Each line holding the string "encoded" is to be copied from the data.

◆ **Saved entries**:
****************

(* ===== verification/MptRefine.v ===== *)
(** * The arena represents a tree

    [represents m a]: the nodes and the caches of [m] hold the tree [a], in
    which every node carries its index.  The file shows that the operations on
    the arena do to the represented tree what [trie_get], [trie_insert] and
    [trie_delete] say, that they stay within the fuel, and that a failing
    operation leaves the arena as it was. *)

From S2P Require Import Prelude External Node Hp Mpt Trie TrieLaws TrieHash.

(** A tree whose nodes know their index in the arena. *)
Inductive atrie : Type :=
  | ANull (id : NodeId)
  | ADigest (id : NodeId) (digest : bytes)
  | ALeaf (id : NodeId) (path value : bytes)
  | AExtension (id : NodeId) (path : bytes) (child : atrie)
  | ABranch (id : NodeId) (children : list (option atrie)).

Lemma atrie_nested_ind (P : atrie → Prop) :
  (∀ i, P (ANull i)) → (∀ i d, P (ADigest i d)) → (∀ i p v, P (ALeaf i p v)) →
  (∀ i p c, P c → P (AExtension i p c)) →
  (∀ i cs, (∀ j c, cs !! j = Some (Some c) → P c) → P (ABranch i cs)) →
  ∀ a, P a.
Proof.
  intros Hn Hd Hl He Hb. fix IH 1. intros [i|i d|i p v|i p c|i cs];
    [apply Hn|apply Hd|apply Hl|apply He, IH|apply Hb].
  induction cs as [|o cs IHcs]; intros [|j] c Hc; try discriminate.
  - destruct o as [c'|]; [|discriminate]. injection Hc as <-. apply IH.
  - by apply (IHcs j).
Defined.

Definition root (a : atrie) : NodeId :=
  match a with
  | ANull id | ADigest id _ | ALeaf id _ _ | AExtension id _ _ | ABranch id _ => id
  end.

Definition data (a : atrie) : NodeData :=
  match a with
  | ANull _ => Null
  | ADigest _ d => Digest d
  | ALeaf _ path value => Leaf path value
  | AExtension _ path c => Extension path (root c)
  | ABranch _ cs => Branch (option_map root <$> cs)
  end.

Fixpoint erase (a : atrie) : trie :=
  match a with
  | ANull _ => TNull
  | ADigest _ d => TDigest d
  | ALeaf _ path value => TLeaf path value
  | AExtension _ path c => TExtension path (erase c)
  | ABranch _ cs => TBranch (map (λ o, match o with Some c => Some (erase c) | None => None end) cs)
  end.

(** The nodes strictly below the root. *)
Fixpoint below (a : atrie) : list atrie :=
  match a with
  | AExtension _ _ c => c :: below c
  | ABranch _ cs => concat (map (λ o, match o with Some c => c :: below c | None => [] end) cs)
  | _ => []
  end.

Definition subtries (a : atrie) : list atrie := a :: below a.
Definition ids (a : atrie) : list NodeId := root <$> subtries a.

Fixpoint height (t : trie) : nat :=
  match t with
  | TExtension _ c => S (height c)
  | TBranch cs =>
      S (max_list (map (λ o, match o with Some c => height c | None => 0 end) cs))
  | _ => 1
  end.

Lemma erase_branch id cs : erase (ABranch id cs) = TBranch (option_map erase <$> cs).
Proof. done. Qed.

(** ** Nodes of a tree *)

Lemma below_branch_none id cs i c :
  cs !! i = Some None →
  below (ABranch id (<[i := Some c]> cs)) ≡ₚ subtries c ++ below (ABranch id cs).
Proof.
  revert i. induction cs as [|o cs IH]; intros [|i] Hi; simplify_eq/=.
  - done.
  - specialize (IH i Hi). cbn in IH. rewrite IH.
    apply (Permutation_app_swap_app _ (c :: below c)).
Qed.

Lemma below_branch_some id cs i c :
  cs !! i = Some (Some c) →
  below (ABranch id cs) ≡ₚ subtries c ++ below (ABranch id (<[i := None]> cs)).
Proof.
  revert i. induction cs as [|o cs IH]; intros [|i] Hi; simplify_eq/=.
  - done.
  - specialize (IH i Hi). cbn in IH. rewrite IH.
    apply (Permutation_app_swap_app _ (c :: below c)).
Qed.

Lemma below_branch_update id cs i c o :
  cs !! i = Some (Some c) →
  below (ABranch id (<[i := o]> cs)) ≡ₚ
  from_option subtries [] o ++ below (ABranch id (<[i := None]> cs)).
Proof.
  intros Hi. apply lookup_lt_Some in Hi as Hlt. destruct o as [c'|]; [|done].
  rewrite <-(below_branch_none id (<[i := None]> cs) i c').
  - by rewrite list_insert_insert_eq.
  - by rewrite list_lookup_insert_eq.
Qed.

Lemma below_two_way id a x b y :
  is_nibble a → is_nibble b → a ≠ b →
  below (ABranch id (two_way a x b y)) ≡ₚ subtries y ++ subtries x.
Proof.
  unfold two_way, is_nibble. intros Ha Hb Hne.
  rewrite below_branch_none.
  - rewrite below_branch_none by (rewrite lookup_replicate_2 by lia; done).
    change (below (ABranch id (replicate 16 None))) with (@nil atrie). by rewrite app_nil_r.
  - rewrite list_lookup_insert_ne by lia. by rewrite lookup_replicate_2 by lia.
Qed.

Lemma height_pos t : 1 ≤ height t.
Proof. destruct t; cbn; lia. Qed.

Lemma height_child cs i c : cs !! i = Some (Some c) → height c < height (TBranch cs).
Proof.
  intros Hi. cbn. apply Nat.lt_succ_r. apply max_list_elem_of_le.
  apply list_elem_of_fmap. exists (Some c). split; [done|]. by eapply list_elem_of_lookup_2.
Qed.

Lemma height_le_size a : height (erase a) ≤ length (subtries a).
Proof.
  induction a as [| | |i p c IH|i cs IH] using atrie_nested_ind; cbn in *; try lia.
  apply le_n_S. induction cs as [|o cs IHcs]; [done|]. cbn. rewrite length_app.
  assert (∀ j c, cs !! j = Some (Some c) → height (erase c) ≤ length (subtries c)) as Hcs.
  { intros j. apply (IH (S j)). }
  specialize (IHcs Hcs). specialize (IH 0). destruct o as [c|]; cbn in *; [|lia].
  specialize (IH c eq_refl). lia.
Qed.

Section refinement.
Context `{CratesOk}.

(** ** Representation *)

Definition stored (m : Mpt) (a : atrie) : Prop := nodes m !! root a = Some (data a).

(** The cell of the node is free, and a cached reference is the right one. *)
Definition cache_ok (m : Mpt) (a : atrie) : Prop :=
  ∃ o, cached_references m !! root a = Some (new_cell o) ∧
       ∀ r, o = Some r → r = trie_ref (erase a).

****************

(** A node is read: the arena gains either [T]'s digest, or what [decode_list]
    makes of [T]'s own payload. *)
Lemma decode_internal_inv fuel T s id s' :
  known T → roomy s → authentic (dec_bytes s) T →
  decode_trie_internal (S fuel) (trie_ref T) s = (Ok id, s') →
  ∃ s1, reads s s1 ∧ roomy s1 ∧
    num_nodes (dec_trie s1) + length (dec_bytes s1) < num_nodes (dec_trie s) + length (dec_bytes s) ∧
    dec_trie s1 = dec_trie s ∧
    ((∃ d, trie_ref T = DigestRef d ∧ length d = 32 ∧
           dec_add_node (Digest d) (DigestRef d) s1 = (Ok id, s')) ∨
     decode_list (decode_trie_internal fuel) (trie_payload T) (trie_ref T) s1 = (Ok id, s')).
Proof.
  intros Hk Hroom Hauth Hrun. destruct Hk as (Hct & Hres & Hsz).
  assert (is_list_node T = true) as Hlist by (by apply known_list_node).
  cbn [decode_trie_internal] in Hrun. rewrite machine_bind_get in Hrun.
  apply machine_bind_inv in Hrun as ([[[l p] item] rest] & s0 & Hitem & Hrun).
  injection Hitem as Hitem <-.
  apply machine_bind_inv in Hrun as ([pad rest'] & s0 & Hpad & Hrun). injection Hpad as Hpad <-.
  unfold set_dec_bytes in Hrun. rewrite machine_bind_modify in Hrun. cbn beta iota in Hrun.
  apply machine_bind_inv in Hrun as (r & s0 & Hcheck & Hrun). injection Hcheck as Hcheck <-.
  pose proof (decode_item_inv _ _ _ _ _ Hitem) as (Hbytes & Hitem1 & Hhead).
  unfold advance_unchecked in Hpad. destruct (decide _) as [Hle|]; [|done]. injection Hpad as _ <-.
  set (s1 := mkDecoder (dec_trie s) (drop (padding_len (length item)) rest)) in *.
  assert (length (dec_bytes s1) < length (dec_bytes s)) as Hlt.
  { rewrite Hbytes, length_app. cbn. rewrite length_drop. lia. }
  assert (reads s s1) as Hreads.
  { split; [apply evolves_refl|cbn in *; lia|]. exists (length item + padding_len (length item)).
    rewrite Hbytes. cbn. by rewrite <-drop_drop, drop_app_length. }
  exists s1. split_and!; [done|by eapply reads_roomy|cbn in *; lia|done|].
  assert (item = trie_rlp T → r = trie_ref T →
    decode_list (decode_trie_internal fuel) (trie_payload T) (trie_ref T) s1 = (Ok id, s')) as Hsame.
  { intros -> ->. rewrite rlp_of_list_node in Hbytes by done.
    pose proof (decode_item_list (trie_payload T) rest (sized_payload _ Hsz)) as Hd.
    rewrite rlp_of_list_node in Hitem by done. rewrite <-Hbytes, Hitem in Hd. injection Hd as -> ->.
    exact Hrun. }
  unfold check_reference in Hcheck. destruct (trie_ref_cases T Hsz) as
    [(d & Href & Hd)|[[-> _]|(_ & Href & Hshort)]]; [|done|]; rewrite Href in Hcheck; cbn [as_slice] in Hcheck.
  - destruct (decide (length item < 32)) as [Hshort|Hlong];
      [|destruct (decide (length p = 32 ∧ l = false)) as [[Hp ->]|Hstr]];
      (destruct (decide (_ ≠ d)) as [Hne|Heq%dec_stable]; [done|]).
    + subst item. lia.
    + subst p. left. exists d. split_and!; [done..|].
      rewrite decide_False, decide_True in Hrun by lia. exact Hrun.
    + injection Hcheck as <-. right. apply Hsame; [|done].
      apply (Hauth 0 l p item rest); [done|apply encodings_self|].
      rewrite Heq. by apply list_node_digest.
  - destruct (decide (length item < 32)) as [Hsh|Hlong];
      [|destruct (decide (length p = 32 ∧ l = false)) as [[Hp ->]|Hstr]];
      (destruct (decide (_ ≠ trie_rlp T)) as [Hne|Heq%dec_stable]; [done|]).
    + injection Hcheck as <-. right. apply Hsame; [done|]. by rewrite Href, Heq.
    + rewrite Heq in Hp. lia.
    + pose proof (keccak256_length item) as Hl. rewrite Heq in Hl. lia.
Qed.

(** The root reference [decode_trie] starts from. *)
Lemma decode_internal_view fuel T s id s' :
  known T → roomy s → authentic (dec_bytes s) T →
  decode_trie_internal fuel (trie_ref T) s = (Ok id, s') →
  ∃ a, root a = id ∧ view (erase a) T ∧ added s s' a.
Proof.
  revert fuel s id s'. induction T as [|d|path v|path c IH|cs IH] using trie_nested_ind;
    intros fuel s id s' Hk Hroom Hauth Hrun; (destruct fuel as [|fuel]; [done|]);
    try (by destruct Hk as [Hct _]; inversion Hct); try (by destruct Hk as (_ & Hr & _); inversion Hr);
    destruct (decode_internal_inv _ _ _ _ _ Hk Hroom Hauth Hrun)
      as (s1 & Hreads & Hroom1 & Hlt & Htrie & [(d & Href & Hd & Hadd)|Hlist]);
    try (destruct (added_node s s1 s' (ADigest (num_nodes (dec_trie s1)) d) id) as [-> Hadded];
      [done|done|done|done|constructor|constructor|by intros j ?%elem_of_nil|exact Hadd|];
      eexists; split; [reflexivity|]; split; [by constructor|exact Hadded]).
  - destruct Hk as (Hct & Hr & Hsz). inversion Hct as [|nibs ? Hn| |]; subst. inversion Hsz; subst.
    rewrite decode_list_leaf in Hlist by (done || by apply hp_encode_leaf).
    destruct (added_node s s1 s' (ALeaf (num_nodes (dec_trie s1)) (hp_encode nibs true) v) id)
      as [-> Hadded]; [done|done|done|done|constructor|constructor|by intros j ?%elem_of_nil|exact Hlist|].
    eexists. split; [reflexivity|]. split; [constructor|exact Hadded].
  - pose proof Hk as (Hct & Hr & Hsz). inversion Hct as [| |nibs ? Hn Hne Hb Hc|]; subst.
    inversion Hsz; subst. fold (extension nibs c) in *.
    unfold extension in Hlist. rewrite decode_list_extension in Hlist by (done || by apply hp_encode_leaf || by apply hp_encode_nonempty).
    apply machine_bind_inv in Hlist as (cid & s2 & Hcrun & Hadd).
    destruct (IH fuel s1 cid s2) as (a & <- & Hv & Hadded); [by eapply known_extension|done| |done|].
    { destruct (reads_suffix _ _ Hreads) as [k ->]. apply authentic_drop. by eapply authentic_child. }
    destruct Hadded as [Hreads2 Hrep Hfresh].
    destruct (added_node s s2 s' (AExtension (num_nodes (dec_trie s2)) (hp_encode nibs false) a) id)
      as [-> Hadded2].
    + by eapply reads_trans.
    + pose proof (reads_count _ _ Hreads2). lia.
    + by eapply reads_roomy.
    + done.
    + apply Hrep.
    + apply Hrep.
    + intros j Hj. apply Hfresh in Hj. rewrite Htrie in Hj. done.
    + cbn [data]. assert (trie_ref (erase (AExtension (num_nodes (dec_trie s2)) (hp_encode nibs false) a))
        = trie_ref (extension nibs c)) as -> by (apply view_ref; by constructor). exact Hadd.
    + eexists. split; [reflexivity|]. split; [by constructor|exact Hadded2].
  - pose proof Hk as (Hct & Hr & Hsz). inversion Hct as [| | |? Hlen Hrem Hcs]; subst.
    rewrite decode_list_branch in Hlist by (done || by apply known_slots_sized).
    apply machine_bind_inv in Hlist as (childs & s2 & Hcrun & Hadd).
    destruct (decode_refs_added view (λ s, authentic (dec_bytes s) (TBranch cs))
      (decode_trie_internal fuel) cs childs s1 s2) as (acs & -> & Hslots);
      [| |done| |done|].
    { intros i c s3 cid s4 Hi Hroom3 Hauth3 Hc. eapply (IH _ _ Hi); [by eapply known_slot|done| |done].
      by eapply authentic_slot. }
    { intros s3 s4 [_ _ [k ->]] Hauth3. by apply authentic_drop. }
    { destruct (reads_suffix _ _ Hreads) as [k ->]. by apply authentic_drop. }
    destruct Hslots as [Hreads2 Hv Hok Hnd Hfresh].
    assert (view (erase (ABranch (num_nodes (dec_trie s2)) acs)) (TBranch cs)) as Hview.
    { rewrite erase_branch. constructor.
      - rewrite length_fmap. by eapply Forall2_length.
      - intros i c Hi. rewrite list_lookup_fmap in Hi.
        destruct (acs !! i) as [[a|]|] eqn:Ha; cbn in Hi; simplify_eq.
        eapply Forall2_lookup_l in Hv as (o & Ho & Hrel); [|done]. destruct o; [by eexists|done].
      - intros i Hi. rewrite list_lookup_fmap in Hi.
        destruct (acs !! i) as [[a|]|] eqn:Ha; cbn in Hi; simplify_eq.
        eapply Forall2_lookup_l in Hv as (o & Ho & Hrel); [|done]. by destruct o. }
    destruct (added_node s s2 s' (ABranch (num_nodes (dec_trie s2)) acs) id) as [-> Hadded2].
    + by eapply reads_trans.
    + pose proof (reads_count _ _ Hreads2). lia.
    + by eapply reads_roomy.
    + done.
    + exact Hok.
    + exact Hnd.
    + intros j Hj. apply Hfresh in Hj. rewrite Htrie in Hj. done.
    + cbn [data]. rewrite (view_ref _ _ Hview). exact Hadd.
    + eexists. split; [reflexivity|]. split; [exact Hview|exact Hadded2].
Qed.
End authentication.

****************

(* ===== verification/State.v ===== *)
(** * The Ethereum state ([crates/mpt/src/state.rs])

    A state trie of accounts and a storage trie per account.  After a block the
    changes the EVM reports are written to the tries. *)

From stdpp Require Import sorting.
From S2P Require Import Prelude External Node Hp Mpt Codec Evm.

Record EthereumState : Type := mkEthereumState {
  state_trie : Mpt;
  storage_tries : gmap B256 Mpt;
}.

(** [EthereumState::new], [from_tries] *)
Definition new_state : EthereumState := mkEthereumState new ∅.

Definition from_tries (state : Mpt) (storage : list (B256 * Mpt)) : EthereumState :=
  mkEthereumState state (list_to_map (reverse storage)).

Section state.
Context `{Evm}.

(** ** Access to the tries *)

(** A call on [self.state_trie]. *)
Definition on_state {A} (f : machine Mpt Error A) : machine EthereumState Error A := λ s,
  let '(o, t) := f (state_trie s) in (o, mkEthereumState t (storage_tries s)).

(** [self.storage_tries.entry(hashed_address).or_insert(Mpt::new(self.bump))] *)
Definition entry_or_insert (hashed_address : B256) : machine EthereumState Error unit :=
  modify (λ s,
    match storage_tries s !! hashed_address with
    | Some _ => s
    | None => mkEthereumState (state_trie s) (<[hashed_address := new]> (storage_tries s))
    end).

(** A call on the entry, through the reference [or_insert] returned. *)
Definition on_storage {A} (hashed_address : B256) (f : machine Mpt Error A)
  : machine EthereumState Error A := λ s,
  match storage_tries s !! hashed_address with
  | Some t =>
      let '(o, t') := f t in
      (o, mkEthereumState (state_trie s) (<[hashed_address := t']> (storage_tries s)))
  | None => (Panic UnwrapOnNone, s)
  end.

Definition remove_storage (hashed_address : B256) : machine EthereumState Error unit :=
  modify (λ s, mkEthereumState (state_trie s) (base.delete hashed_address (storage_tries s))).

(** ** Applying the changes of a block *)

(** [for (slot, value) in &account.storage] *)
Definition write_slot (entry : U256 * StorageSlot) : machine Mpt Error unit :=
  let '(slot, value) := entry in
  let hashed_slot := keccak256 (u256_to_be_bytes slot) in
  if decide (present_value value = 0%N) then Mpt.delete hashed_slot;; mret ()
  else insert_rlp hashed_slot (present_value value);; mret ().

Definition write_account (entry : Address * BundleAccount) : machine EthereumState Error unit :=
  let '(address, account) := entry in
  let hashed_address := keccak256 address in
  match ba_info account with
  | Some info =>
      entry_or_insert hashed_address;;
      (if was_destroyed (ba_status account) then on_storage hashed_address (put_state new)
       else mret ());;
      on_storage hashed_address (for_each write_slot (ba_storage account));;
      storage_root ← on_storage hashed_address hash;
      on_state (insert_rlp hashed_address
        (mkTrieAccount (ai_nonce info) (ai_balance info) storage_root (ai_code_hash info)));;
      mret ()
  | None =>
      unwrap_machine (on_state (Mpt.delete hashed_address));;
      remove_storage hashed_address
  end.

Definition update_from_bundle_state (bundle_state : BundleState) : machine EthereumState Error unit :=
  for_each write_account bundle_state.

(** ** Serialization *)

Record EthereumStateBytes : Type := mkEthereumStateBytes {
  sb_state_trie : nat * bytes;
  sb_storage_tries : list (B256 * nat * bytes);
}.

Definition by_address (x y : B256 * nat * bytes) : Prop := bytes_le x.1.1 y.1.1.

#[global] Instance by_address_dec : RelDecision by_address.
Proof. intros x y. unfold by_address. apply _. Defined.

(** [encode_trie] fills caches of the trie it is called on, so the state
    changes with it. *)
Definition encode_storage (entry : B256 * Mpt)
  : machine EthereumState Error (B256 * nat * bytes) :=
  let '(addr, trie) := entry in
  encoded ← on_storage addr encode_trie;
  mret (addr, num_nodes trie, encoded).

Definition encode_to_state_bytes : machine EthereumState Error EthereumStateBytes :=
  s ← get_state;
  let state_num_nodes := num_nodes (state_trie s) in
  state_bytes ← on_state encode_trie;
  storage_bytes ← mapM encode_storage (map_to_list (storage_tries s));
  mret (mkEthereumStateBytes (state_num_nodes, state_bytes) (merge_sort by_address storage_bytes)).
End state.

****************

◆ **Answer area**:
  encoded ← on_storage addr encode_trie;
  mret (addr, num_nodes trie, encoded).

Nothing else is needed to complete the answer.